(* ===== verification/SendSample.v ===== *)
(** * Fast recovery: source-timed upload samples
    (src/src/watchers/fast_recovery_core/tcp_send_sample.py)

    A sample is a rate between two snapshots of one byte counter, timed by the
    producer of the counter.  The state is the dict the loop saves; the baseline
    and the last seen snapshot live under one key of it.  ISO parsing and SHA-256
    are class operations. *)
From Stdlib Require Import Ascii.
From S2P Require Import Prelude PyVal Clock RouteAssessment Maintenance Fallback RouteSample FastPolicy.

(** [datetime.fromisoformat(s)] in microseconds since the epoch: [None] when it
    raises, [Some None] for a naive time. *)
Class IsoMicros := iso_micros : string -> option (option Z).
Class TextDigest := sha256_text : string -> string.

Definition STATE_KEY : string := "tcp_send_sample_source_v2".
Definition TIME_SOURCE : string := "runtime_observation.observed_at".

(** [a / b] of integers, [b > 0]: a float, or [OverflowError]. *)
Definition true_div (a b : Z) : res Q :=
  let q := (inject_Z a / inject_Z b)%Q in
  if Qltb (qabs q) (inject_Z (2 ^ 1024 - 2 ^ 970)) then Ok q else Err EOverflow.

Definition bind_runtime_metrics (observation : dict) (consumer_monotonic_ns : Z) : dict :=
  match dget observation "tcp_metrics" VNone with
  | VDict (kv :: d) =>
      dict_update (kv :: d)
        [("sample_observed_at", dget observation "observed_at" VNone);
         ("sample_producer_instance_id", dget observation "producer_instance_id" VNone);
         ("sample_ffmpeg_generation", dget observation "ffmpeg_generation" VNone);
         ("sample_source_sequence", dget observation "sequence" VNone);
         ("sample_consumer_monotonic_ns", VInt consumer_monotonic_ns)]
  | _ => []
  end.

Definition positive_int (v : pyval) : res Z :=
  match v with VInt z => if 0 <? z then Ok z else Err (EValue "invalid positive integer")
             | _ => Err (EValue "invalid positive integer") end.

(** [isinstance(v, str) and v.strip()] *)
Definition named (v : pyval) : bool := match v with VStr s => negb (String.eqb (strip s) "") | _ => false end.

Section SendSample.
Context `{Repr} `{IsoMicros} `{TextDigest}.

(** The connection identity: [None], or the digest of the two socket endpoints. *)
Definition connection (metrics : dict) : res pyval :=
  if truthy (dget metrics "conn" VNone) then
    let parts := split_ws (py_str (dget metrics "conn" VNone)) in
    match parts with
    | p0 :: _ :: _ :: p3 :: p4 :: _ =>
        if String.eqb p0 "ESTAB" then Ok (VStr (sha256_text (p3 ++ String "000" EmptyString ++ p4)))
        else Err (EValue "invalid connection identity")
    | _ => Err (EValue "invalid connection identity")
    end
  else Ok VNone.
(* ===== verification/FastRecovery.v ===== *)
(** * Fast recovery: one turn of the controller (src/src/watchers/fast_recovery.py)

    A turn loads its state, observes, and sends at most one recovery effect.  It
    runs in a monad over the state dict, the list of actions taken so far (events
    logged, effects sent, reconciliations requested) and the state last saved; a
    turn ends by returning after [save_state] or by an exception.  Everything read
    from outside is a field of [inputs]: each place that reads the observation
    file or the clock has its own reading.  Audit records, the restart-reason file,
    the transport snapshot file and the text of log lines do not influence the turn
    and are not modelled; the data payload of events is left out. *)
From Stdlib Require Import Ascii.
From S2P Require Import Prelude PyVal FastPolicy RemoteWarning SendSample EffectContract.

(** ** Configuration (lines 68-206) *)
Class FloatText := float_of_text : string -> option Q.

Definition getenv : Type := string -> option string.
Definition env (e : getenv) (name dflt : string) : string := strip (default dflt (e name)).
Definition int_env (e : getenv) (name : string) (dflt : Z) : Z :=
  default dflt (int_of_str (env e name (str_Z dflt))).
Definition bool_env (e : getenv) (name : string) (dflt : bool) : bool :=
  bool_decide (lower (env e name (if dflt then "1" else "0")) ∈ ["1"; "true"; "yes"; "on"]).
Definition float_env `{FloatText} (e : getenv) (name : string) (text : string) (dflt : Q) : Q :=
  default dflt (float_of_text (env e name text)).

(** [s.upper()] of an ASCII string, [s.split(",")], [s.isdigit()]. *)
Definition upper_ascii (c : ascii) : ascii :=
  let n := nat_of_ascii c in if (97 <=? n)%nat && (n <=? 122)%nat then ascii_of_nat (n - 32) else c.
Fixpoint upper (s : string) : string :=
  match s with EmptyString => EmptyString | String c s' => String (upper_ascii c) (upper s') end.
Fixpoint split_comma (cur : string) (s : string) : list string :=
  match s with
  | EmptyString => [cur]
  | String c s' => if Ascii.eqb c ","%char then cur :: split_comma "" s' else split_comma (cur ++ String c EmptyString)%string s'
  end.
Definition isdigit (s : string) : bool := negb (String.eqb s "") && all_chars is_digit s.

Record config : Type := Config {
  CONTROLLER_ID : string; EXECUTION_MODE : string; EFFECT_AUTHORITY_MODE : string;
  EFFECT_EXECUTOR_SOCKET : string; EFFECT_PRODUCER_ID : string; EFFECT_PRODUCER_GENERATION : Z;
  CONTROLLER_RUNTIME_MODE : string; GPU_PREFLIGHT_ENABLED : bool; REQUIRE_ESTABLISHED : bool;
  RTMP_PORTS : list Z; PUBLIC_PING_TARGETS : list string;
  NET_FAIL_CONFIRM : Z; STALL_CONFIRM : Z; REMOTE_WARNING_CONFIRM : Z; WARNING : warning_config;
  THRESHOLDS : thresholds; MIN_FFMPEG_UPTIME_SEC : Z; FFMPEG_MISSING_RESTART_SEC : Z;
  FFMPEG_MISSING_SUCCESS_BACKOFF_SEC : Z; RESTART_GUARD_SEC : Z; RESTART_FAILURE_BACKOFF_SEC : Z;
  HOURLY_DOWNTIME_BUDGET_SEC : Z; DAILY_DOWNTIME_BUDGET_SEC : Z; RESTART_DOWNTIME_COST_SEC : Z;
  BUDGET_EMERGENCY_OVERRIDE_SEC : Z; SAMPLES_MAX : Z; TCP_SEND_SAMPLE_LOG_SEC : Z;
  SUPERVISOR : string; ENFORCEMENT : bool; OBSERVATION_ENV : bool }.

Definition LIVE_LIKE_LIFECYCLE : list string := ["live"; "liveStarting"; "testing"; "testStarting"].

********

Your instructions →
The word to find is "EValue". Copy every line of the data that holds it.

Exercise output →
  match v with VInt z => if 0 <? z then Ok z else Err (EValue "invalid positive integer")
             | _ => Err (EValue "invalid positive integer") end.
        else Err (EValue "invalid connection identity")
    | _ => Err (EValue "invalid connection identity")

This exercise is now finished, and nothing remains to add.